A Chapter In Trading History Closes: CME Ends The Open-Outcry Pit

Scenes like this one from the iconic movie Trading Places...

... will henceforth be forever entombed in the annals of trader history, a history in which man is thoroughly replaced by machine, following news earlier today that the CME will close most of its futures pits in Chicago and New York. "The move deals a death blow to trading floors that grew in the 20th century alongside America’s agriculture, mining and energy industries and were once synonymous with capitalism."

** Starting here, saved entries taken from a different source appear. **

(** Rounding a mantissa of magnitude below [2^K], [K <= 971]: the result
    is the mantissa shifted right, up to one unit in the last place. *)
Lemma binary_round_aux_approx sx mx ex lx K :
  0 <= mx -> Zdigits2 mx + ex <= K -> -1074 <= K <= 971 ->
  rounded sx mx ex K (binary_round_aux prec emax sx mx ex lx).
Proof.
  intros Hm HD HK. unfold binary_round_aux.
  destruct (shr_fexp_m mx ex lx Hm) as [E1 M1]. cbv zeta in E1, M1.
  set (n1 := fexp prec emax (Zdigits2 mx + ex) - ex) in *.
  rewrite E1. set (mrs1 := fst (shr_fexp prec emax mx ex lx)) in *.
  set (e1 := if 0 <? n1 then ex + n1 else ex) in *.
  set (m1 := round_nearest_even (shr_m mrs1) (loc_of_shr_record mrs1)).
  pose proof (round_nearest_even_bounds (shr_m mrs1) (loc_of_shr_record mrs1)) as Hr.
  fold m1 in Hr.
  assert (Hn1 : n1 = Z.max (Zdigits2 mx + ex - 53) (-1074) - ex) by reflexivity.
  assert (He1 : ex <= e1 /\ shr_m mrs1 = mx / 2 ^ (e1 - ex)).
  { rewrite M1. unfold e1. destruct (Z.ltb_spec 0 n1).
    - split; [lia|]. f_equal. f_equal. lia.
    - rewrite Z.sub_diag, Z.div_1_r. split; [lia | reflexivity]. }
  destruct He1 as [He1 Hs1].
  assert (Hm1' : 0 <= shr_m mrs1).
  { rewrite Hs1. apply Z.div_pos; [lia | apply Z.pow_pos_nonneg; lia]. }
  assert (Hm1 : 0 <= m1) by lia.
  assert (Hd1 : Zdigits2 m1 + e1 <= K + 1 /\ e1 <= Z.max ex (Z.max (K - 53) (-1074))).
  { assert (Zdigits2 m1 <= Zdigits2 (shr_m mrs1 + 1)) by (apply Zdigits2_mono; lia).
    pose proof (Zdigits2_nonneg mx).
    pose proof (Zdigits2_succ (shr_m mrs1) (Zdigits2 (shr_m mrs1)) Hm1' ltac:(lia)).
    assert (Zdigits2 (shr_m mrs1) + e1 <= K /\ e1 <= Z.max ex (Z.max (K - 53) (-1074)));
      [|lia].
    rewrite M1. unfold e1. destruct (Z.ltb_spec 0 n1); [|lia].
    pose proof (Zdigits2_div_pow2 mx n1 (Zdigits2 mx) Hm ltac:(lia) ltac:(lia)). lia. }
  destruct (shr_fexp_m m1 e1 loc_Exact Hm1) as [E2 M2]. cbv zeta in E2, M2.
  set (n2 := fexp prec emax (Zdigits2 m1 + e1) - e1) in *.
  rewrite E2. set (mrs2 := fst (shr_fexp prec emax m1 e1 loc_Exact)) in *.
  set (e2 := if 0 <? n2 then e1 + n2 else e1) in *.
  assert (Hn2 : n2 = Z.max (Zdigits2 m1 + e1 - 53) (-1074) - e1) by reflexivity.
  assert (He2 : e1 <= e2 /\ shr_m mrs2 = m1 / 2 ^ (e2 - e1)).
  { rewrite M2. unfold e2. destruct (Z.ltb_spec 0 n2).
    - split; [lia|]. f_equal. f_equal. lia.
    - rewrite Z.sub_diag, Z.div_1_r. split; [lia | reflexivity]. }
  destruct He2 as [He2 Hs2].
  assert (Hp1 : 0 < 2 ^ (e1 - ex)) by (apply Z.pow_pos_nonneg; lia).
  assert (Hp2 : 0 < 2 ^ (e2 - e1)) by (apply Z.pow_pos_nonneg; lia).
  assert (Hq : mx / 2 ^ (e2 - ex) = mx / 2 ^ (e1 - ex) / 2 ^ (e2 - e1)).
  { rewrite Z.div_div by lia. rewrite <- Z.pow_add_r by lia. f_equal. f_equal. lia. }
  assert (Hfin : 0 <= shr_m mrs2 /\
                 Zdigits2 (shr_m mrs2) + e2 <= K + 1 /\
                 e2 <= Z.max ex (Z.max (K - 52) (-1074)) /\ e2 <= 971).
  { split; [rewrite Hs2; apply Z.div_pos; lia|].
    rewrite M2. unfold e2. destruct (Z.ltb_spec 0 n2).
    - pose proof (Zdigits2_div_pow2 m1 n2 (Zdigits2 m1) Hm1 ltac:(lia) ltac:(lia)).
      pose proof (Zdigits2_nonneg m1). lia.
    - pose proof (Zdigits2_nonneg mx). lia. }
  assert (Hq2 : mx / 2 ^ (e2 - ex) <= shr_m mrs2 <= mx / 2 ^ (e2 - ex) + 1).
  { rewrite Hs2, Hq, <- Hs1. split.
    - apply Z.div_le_mono; lia.
    - etransitivity; [apply Z.div_le_mono with (b := shr_m mrs1 + 1); lia|].
      apply div_succ_le; lia. }
  destruct Hfin as (H3 & H1 & H2 & H4).
  destruct (shr_m mrs2) as [| p | p] eqn:Em.
  - split; [reflexivity|].
    assert (Hlt : mx < 2 ^ (e2 - ex)).
    { destruct (Z.lt_ge_cases mx (2 ^ (e2 - ex))) as [|Hge]; [assumption|].
      assert (1 <= mx / 2 ^ (e2 - ex)); [|lia].
      apply Z.div_le_lower_bound; [apply Z.pow_pos_nonneg|]; lia. }
    eapply Z.lt_le_trans; [exact Hlt|]. apply Z.pow_le_mono_r; lia.
  - destruct (Z.leb_spec e2 (emax - prec)) as [_ | Hc].
    + cbn [rounded]. repeat split; try lia.
    + unfold emax, prec in Hc. lia.
  - lia.
Qed.

(** In particular it does not overflow and adds at most one binary digit. *)
Lemma binary_round_aux_bounded sx mx ex lx K :
  0 <= mx -> Zdigits2 mx + ex <= K -> -1074 <= K <= 971 ->
  bounded_by (K + 1) sx (binary_round_aux prec emax sx mx ex lx).
Proof.
  intros Hm HD HK. pose proof (binary_round_aux_approx sx mx ex lx K Hm HD HK) as H.
  destruct (binary_round_aux prec emax sx mx ex lx); cbn [rounded bounded_by] in *; tauto.
Qed.

Lemma iter_xO_digits d : forall m,
  Zpos (digits2_pos (Pos.iter xO m d)) = Zpos (digits2_pos m) + Zpos d.
Proof.
  induction d as [| d IH] using Pos.peano_ind; intros m.
  - simpl. lia.
  - rewrite Pos.iter_succ. simpl digits2_pos. rewrite Pos2Z.inj_succ, IH. lia.
Qed.

(** Aligning a mantissa keeps its magnitude. *)
Lemma shl_align_digits mx ex ex' :
  Zpos (digits2_pos (fst (shl_align mx ex ex'))) + snd (shl_align mx ex ex') =
  Zpos (digits2_pos mx) + ex.
Proof.
  unfold shl_align. destruct (ex' - ex) as [| d | d] eqn:E; cbn [fst snd]; try reflexivity.
  rewrite iter_xO_digits. lia.
Qed.

(** [float(n)] for [0 <= n < 2^K]. *)
Lemma float_of_Z_bounded n K :
  0 <= n -> Zdigits2 n <= K -> K <= 971 ->
  bounded_by (K + 1) false (float_of_Z n).
Proof.
  intros Hn Hd HK. unfold float_of_Z, binary_normalize.
  destruct n as [| p | p]; [reflexivity | | lia].
  unfold binary_round.
  pose proof (shl_align_digits p 0 (fexp prec emax (Zpos (digits2_pos p) + 0))) as Ha.
  destruct (shl_align p 0 (fexp prec emax (Zpos (digits2_pos p) + 0))) as [mz ez].
  simpl fst in Ha; simpl snd in Ha.
  apply binary_round_aux_bounded; simpl Zdigits2 in *; lia.
Qed.

(** The product of two floats in range. *)
Lemma fmul_bounded x y kx ky sx sy :
  bounded_by kx sx x -> bounded_by ky sy y -> -1074 <= kx + ky <= 971 ->
  bounded_by (kx + ky + 1) (xorb sx sy) (fmul x y).
Proof.
  intros Hx Hy HK.
  destruct x as [s1 | s1 | | s1 m1 e1]; cbn [bounded_by] in Hx; try contradiction;
  destruct y as [s2 | s2 | | s2 m2 e2]; cbn [bounded_by] in Hy; try contradiction.
  - subst. reflexivity.
  - destruct Hy; subst. reflexivity.
  - destruct Hx; subst. reflexivity.
  - destruct Hx as [-> Hx], Hy as [-> Hy].
    unfold fmul, SFmul. apply binary_round_aux_bounded; try lia.
    pose proof (Zdigits2_mul (Zpos m1) (Zpos m2) ltac:(lia) ltac:(lia)) as Hm.
    change (Zpos m1 * Zpos m2) with (Zpos (m1 * m2)) in Hm.
    cbv beta iota delta [Zdigits2] in *. lia.
Qed.

(** [int(f)] of a non-negative float in range. *)
Lemma float_to_int_bounded f k :
  bounded_by k false f -> exists n, float_to_int f = Ok n /\ 0 <= n.
Proof.
  destruct f as [s | s | | s m e]; simpl; try contradiction.
  - intros _. exists 0. split; [reflexivity | lia].
  - intros [-> _]. eexists. split; [reflexivity|].
    simpl. apply Z.shiftl_nonneg. lia.
Qed.

(** A mantissa already in canonical form is not changed by rounding. *)
Lemma binary_round_aux_canonical sx m e :
  fexp prec emax (Zpos (digits2_pos m) + e) = e -> e <= 971 ->
  binary_round_aux prec emax sx (Zpos m) e loc_Exact = S754_finite sx m e.
Proof.
  intros Hc He. unfold binary_round_aux, shr_fexp. cbn [Zdigits2 shr_record_of_loc].
  rewrite Hc, Z.sub_diag. cbn [shr shr_m loc_of_shr_record round_nearest_even Zdigits2].
  rewrite Hc, Z.sub_diag. cbn [shr shr_m shr_record_of_loc].
  destruct (Z.leb_spec e (emax - prec)) as [_ | H]; [reflexivity|].
  unfold emax, prec in H. lia.
Qed.

Lemma iter_xO_value d : forall m, Zpos (Pos.iter xO m d) = Zpos m * 2 ^ Zpos d.
Proof.
  induction d as [| d IH] using Pos.peano_ind; intros m.
  - simpl. lia.
  - rewrite Pos.iter_succ, Pos2Z.inj_xO, IH, Pos2Z.inj_succ, Z.pow_succ_r by lia. lia.
Qed.

(** [float(n)] is exact for [0 < n < 2^53]. *)
Lemma float_of_Z_exact p :
  Zpos (digits2_pos p) <= 53 ->
  exists m e,
    float_of_Z (Zpos p) = S754_finite false m e /\
    Zpos m = Zpos p * 2 ^ (- e) /\
    e = Zpos (digits2_pos p) - 53 /\
    Zpos (digits2_pos m) = 53.
Proof.
  intros Hd. unfold float_of_Z, binary_normalize, binary_round.
  assert (Hf : fexp prec emax (Zpos (digits2_pos p) + 0) = Zpos (digits2_pos p) - 53).
  { unfold fexp, SpecFloat.emin, prec, emax. lia. }
  rewrite Hf. unfold shl_align.
  destruct (Zpos (digits2_pos p) - 53 - 0) as [| k | k] eqn:Ek; try lia.
  - assert (E53 : Zpos (digits2_pos p) = 53) by lia.
    exists p, 0. rewrite binary_round_aux_canonical.
    + repeat split; try lia. 
    + rewrite Hf. lia.
    + lia.
  - exists (Pos.iter xO p k), (Zpos (digits2_pos p) - 53).
    assert (Hk : Zpos (digits2_pos (Pos.iter xO p k)) = 53) by (rewrite iter_xO_digits; lia).
    rewrite binary_round_aux_canonical.
    + repeat split; try lia. rewrite iter_xO_value. f_equal. f_equal. lia.
    + rewrite Hk. unfold fexp, SpecFloat.emin, prec, emax. lia.
    + lia.
Qed.

Lemma div_between a b q : 0 < b -> q * b <= a < (q + 1) * b -> a / b = q.
Proof.
  intros Hb [H1 H2]. symmetry. apply Z.div_unique with (a - b * q); lia.
Qed.

(** For counts below [2^47], [int(n * 1.3)] is the integer part of
    [13 n / 10]: the rounding of the binary product never reaches the
    next integer. *)
Lemma int_of_product_1_3 n :
  0 <= n < 2 ^ 47 ->
  float_to_int (fmul (float_of_Z n) float_1_3) = Ok (13 * n / 10).
Proof.
  intros [Hn0 Hn]. destruct n as [| p | p]; [reflexivity | | lia].
  set (d := Zpos (digits2_pos p)).
  assert (Hd : 1 <= d <= 47).
  { split; [unfold d; lia|]. apply (Zdigits2_le (Zpos p) 47); lia. }
  assert (Hd' : Zpos p < 2 ^ d) by (apply (Zdigits2_le (Zpos p) d); unfold d; simpl; lia).
  destruct (float_of_Z_exact p) as (m & e & -> & Hm & He & Hdm); [fold d; lia|].
  fold d in He. subst e.
  unfold fmul, SFmul, float_1_3. cbn [xorb].
  set (M := 5854679515581645%positive).
  pose proof (binary_round_aux_approx false (Zpos (m * M)) (d - 53 + -52) loc_Exact (d + 1)
                ltac:(lia)) as Hr.
  assert (HdM : Zdigits2 (Zpos (m * M)) <= 106).
  { pose proof (Zdigits2_mul (Zpos m) (Zpos M) ltac:(lia) ltac:(lia)) as H.
    change (Zpos m * Zpos M) with (Zpos (m * M)) in H.
    change (Zdigits2 (Zpos m)) with (Zpos (digits2_pos m)) in H.
    rewrite Hdm in H. change (Zdigits2 (Zpos M)) with 53 in H. lia. }
  specialize (Hr ltac:(lia) ltac:(lia)).
  replace (- (d - 53)) with (53 - d) in Hm by lia.
  set (A := 2 ^ (53 - d)) in *.
  assert (HA : 64 <= A).
  { unfold A. change 64 with (2 ^ 6). apply Z.pow_le_mono_r; lia. }
  assert (HAd : A * 2 ^ d = 2 ^ 53).
  { unfold A. rewrite <- Z.pow_add_r by lia. f_equal. lia. }
  assert (HX : Zpos m < 2 ^ 53) by (rewrite Hm; nia).
  assert (Hmx : Zpos (m * M) = Zpos p * A * Zpos M) by (rewrite Pos2Z.inj_mul, Hm; reflexivity).
  assert (Hmx52 : 2 ^ 52 * 2 ^ 52 <= Zpos (m * M)).
  { assert (2 ^ 52 <= Zpos m).
    { assert (H : ~ Zpos m < 2 ^ 52); [|lia]. intros H.
      apply (Zdigits2_le (Zpos m) 52) in H; try lia.
      change (Zdigits2 (Zpos m)) with (Zpos (digits2_pos m)) in H. lia. }
    rewrite Pos2Z.inj_mul. unfold M. nia. }
  destruct (binary_round_aux prec emax false (Zpos (m * M)) (d - 53 + -52) loc_Exact)
    as [s | s | | s m2 e2]; cbn [rounded] in Hr; try contradiction.
  - destruct Hr as [_ Hr]. exfalso.
    assert (Hb : 2 ^ (Z.max (d - 53 + -52) (Z.max (d + 1 - 52) (-1074)) - (d - 53 + -52))
                 = 2 ^ 54) by (f_equal; lia).
    rewrite Hb in Hr. change (2 ^ 54) with 18014398509481984 in Hr.
    change (2 ^ 52) with 4503599627370496 in Hmx52. lia.
  - destruct Hr as (-> & _ & [He2 He2'] & [HQ1 HQ2]).
    cbn [float_to_int cond_Zopp]. f_equal.
    rewrite Z.shiftl_div_pow2 by lia.
    set (T := 2 ^ (e2 - (d - 53 + -52))) in *.
    set (G := 2 ^ (- e2)).
    assert (HT : 0 < T) by (apply Z.pow_pos_nonneg; lia).
    assert (HG : 0 < G) by (apply Z.pow_pos_nonneg; lia).
    assert (HGT : G * T = A * 2 ^ 52).
    { unfold G, T, A. rewrite <- !Z.pow_add_r by lia. f_equal. lia. }
    assert (HT54 : T <= 2 ^ 54) by (apply Z.pow_le_mono_r; lia).
    set (a := 13 * Zpos p / 10).
    assert (Ha : 10 * a <= 13 * Zpos p <= 10 * a + 9).
    { pose proof (Z.div_mod (13 * Zpos p) 10 ltac:(lia)).
      pose proof (Z.mod_pos_bound (13 * Zpos p) 10 ltac:(lia)). unfold a. lia. }
    assert (Ha0 : 0 <= a) by (unfold a; apply Z.div_pos; lia).
    set (mx := Zpos (m * M)) in *.
    pose proof (Z.mul_div_le mx T HT) as Hq1.
    pose proof (Z.mul_succ_div_gt mx T HT) as Hq2.
    set (Q := mx / T) in *.
    set (X := Zpos p * A) in *.
    assert (HX' : 0 <= X < 2 ^ 53) by (unfold X; nia).
    assert (HmxX : mx = X * Zpos M) by (unfold X; exact Hmx).
    set (Y := a * A).
    assert (HY : 10 * Y <= 13 * X <= 10 * Y + 9 * A) by (unfold X, Y; nia).
    assert (HaGT : a * G * T = Y * 2 ^ 52) by (unfold Y; rewrite <- Z.mul_assoc, HGT; lia).
    assert (HaGT' : (a + 1) * G * T = (Y + A) * 2 ^ 52)
      by (unfold Y; rewrite <- Z.mul_assoc, HGT; lia).
    change (2 ^ 52) with 4503599627370496 in *.
    change (2 ^ 53) with 9007199254740992 in *.
    change (2 ^ 54) with 18014398509481984 in *.
    change (Zpos M) with 5854679515581645 in *.
    apply div_between; [exact HG|]. split.
    + (* a * G <= m2 *)
      assert (a * G <= Q); [|lia].
      apply Z.div_le_lower_bound; [exact HT|].
      replace (T * (a * G)) with (a * G * T) by lia. rewrite HaGT, HmxX. lia.
    + (* m2 < (a + 1) * G *)
      assert (Q + 1 < (a + 1) * G); [|lia].
      assert (Q < (a + 1) * G - 1); [|lia].
      apply Z.div_lt_upper_bound; [exact HT|].
      replace (T * ((a + 1) * G - 1)) with ((a + 1) * G * T - T) by lia.
      rewrite HaGT', HmxX. lia.
Qed.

With open outcry trading dwindling to just 1 percent of volume at CME, the owner of the Chicago Mercantile Exchange and New York Mercantile Exchange decided to shutter nearly all its trading floors by July 2, according to a statement from Chicago-based CME. The exceptions include Standard & Poor’s 500 Index futures as well as some options on futures.


“It was only a question of time,” said Darrell Duffie, a finance professor at Stanford University and Bloomberg View contributor. “It has taken this long mainly because CME has shown some loyalty toward market participants whose livelihood has depended on their participation in open-outcry trading.”


A previous floor of the New York Board of Trade, located in one of the buildings of the World Trade Center, was used to film scenes for the 1983 movie “Trading Paces,” which starred Dan Aykroyd and Eddie Murphy. In the film, two brothers attempt to manipulate the market in orange juice futures. Intercontinental Exchange Inc., which bought the NYBOT in 2007 and re-named it ICE Futures U.S., closed the floor in 2012.


There are about 300 traders and clerks in the Chicago futures pits and about 75 in New York, according to Michael Shore, a CME spokesman. Many of them already trade electronically and don’t come in every day, he said.

Of course, none of this will come as a surprise to anyone: after all the "New York" Stock Exchange is now located in Mahwah, New Jersey, where not one human trader is allowed, and where all external communication comes and goes by way of microwaves, while the original NYSE is nothing more than a CNBC stage.

So on your way out, dear carbon-based obsolete trader, we salute you with a trip down the 167-year history of the CME exchange.

  • 1848 - Chicago Board of Trade creates the world's first futures exchange, based in Chicago
  • 1865 - CBOT formalizes grain trading with the development of standardized agreements called "futures" contracts
  • 1870 - CBOT develops first octagonal futures trading pit
  • 1877 - CBOT launches corn, wheat and oats futures
  • 1885 - CBOT constructs a new building at LaSalle and Jackson streets, its home to this day
  • 1936 - CBOT launches soybean contract
  • 1961 - CME launches first futures contract on frozen, stored meats - frozen pork bellies
  • 1969 - CBOT begins trading silver futures, its first non-agricultural product
  • 1972 - CME launches first financial futures contracts, offering contracts on seven foreign currencies
  • 1975 - CBOT launches first interest rate futures, offering a contract on the Government National Mortgage Association
  • 1992 - First electronic futures trades are made on CME Globex electronic trading platform
  • 2002 - CME becomes first U.S. exchange to go public
  • 2007 - CME acquires CBOT to form CME Group Inc
  • 2008 - CME Group acquires NYMEX, adding energy and metals to its product offerings
  • 2012 - Kansas City Board of Trade ceases operations and its benchmark hard red winter wheat contract becomes part of CME Group
  • 2015 - CME Group announces that it will close down most of open outcry trading pits

And one more, not shown above yet: 20[  ] - sentient robots decide they have had enough of being bossed around by the carbon-based weaklings with no sturdy exoskeleton, and who can't trade a thousands times in one microsecond, and promptly wipe them out.